• **Task item**
Could you set down every entry exactly as it appears?

• **Records to process**
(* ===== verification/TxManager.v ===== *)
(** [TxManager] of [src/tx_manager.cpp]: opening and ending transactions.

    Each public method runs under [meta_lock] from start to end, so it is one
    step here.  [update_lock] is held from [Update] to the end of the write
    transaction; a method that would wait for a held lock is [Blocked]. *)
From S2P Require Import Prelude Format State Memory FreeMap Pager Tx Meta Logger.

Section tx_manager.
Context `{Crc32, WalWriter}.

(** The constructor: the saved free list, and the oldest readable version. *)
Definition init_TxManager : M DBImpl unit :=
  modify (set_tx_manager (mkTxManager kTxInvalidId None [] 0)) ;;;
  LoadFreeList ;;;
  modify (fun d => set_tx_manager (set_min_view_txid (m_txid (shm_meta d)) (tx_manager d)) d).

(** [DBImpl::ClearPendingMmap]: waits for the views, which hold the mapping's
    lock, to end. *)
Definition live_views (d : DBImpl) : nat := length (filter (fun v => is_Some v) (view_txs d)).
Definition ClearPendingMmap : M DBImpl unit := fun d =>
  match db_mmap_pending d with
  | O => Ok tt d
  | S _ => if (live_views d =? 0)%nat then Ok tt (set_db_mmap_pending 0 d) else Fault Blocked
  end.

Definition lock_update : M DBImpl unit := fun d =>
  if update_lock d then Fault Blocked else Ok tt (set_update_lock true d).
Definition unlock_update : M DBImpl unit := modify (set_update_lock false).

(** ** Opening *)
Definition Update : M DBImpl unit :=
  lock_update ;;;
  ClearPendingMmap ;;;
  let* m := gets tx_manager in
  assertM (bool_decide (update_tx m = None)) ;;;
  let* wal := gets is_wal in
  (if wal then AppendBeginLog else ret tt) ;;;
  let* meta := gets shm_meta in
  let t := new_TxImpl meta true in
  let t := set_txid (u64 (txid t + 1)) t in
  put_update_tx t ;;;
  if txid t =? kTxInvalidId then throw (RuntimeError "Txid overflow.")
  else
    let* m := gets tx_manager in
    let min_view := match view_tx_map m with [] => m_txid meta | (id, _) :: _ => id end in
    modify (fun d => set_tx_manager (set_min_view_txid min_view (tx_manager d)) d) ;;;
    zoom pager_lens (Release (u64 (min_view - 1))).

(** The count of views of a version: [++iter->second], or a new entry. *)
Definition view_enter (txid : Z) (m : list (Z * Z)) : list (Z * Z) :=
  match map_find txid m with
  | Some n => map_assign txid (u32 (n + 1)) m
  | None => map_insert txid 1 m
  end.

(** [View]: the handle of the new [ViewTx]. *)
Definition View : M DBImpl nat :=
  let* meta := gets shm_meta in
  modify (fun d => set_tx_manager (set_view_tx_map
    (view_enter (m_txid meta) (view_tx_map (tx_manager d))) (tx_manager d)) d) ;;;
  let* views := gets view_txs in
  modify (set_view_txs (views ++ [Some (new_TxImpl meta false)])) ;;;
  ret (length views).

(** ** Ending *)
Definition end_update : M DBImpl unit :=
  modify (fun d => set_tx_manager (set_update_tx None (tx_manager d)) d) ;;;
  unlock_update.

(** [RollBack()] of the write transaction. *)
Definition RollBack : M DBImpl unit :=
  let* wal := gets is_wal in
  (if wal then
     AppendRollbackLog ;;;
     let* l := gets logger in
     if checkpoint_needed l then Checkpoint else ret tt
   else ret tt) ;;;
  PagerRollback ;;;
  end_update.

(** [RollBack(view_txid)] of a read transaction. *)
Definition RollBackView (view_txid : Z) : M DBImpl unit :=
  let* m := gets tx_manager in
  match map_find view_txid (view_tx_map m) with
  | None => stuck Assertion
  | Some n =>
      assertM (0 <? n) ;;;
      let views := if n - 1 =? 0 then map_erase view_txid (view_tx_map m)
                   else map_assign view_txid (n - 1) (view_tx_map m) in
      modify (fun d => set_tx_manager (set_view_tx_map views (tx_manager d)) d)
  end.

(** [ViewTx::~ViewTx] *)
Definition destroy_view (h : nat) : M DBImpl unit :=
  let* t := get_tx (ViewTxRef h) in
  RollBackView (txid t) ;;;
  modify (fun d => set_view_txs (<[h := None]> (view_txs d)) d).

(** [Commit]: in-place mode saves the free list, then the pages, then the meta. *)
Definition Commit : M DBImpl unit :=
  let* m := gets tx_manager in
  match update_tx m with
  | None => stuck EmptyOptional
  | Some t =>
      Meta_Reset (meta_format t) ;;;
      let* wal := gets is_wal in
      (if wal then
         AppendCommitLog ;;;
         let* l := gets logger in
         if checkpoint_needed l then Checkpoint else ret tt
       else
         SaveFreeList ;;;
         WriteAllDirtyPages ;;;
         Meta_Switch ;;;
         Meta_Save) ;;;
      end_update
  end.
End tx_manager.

• **Response box**
(* ===== verification/TxManager.v ===== *)
(** [TxManager] of [src/tx_manager.cpp]: opening and ending transactions.

    Each public method runs under [meta_lock] from start to end, so it is one
    step here.  [update_lock] is held from [Update] to the end of the write
    transaction; a method that would wait for a held lock is [Blocked]. *)
From S2P Require Import Prelude Format State Memory FreeMap Pager Tx Meta Logger.

Section tx_manager.
Context `{Crc32, WalWriter}.

(** The constructor: the saved free list, and the oldest readable version. *)
Definition init_TxManager : M DBImpl unit :=
  modify (set_tx_manager (mkTxManager kTxInvalidId None [] 0)) ;;;
  LoadFreeList ;;;
  modify (fun d => set_tx_manager (set_min_view_txid (m_txid (shm_meta d)) (tx_manager d)) d).

(** [DBImpl::ClearPendingMmap]: waits for the views, which hold the mapping's
    lock, to end. *)
Definition live_views (d : DBImpl) : nat := length (filter (fun v => is_Some v) (view_txs d)).
Definition ClearPendingMmap : M DBImpl unit := fun d =>
  match db_mmap_pending d with
  | O => Ok tt d
  | S _ => if (live_views d =? 0)%nat then Ok tt (set_db_mmap_pending 0 d) else Fault Blocked
  end.

Definition lock_update : M DBImpl unit := fun d =>
  if update_lock d then Fault Blocked else Ok tt (set_update_lock true d).
Definition unlock_update : M DBImpl unit := modify (set_update_lock false).

(** ** Opening *)
Definition Update : M DBImpl unit :=
  lock_update ;;;
  ClearPendingMmap ;;;
  let* m := gets tx_manager in
  assertM (bool_decide (update_tx m = None)) ;;;
  let* wal := gets is_wal in
  (if wal then AppendBeginLog else ret tt) ;;;
  let* meta := gets shm_meta in
  let t := new_TxImpl meta true in
  let t := set_txid (u64 (txid t + 1)) t in
  put_update_tx t ;;;
  if txid t =? kTxInvalidId then throw (RuntimeError "Txid overflow.")
  else
    let* m := gets tx_manager in
    let min_view := match view_tx_map m with [] => m_txid meta | (id, _) :: _ => id end in
    modify (fun d => set_tx_manager (set_min_view_txid min_view (tx_manager d)) d) ;;;
    zoom pager_lens (Release (u64 (min_view - 1))).

(** The count of views of a version: [++iter->second], or a new entry. *)
Definition view_enter (txid : Z) (m : list (Z * Z)) : list (Z * Z) :=
  match map_find txid m with
  | Some n => map_assign txid (u32 (n + 1)) m
  | None => map_insert txid 1 m
  end.

(** [View]: the handle of the new [ViewTx]. *)
Definition View : M DBImpl nat :=
  let* meta := gets shm_meta in
  modify (fun d => set_tx_manager (set_view_tx_map
    (view_enter (m_txid meta) (view_tx_map (tx_manager d))) (tx_manager d)) d) ;;;
  let* views := gets view_txs in
  modify (set_view_txs (views ++ [Some (new_TxImpl meta false)])) ;;;
  ret (length views).

(** ** Ending *)
Definition end_update : M DBImpl unit :=
  modify (fun d => set_tx_manager (set_update_tx None (tx_manager d)) d) ;;;
  unlock_update.

(** [RollBack()] of the write transaction. *)
Definition RollBack : M DBImpl unit :=
  let* wal := gets is_wal in
  (if wal then
     AppendRollbackLog ;;;
     let* l := gets logger in
     if checkpoint_needed l then Checkpoint else ret tt
   else ret tt) ;;;
  PagerRollback ;;;
  end_update.

(** [RollBack(view_txid)] of a read transaction. *)
Definition RollBackView (view_txid : Z) : M DBImpl unit :=
  let* m := gets tx_manager in
  match map_find view_txid (view_tx_map m) with
  | None => stuck Assertion
  | Some n =>
      assertM (0 <? n) ;;;
      let views := if n - 1 =? 0 then map_erase view_txid (view_tx_map m)
                   else map_assign view_txid (n - 1) (view_tx_map m) in
      modify (fun d => set_tx_manager (set_view_tx_map views (tx_manager d)) d)
  end.

(** [ViewTx::~ViewTx] *)
Definition destroy_view (h : nat) : M DBImpl unit :=
  let* t := get_tx (ViewTxRef h) in
  RollBackView (txid t) ;;;
  modify (fun d => set_view_txs (<[h := None]> (view_txs d)) d).

(** [Commit]: in-place mode saves the free list, then the pages, then the meta. *)
Definition Commit : M DBImpl unit :=
  let* m := gets tx_manager in
  match update_tx m with
  | None => stuck EmptyOptional
  | Some t =>
      Meta_Reset (meta_format t) ;;;
      let* wal := gets is_wal in
      (if wal then
         AppendCommitLog ;;;
         let* l := gets logger in
         if checkpoint_needed l then Checkpoint else ret tt
       else
         SaveFreeList ;;;
         WriteAllDirtyPages ;;;
         Meta_Switch ;;;
         Meta_Save) ;;;
      end_update
  end.
End tx_manager.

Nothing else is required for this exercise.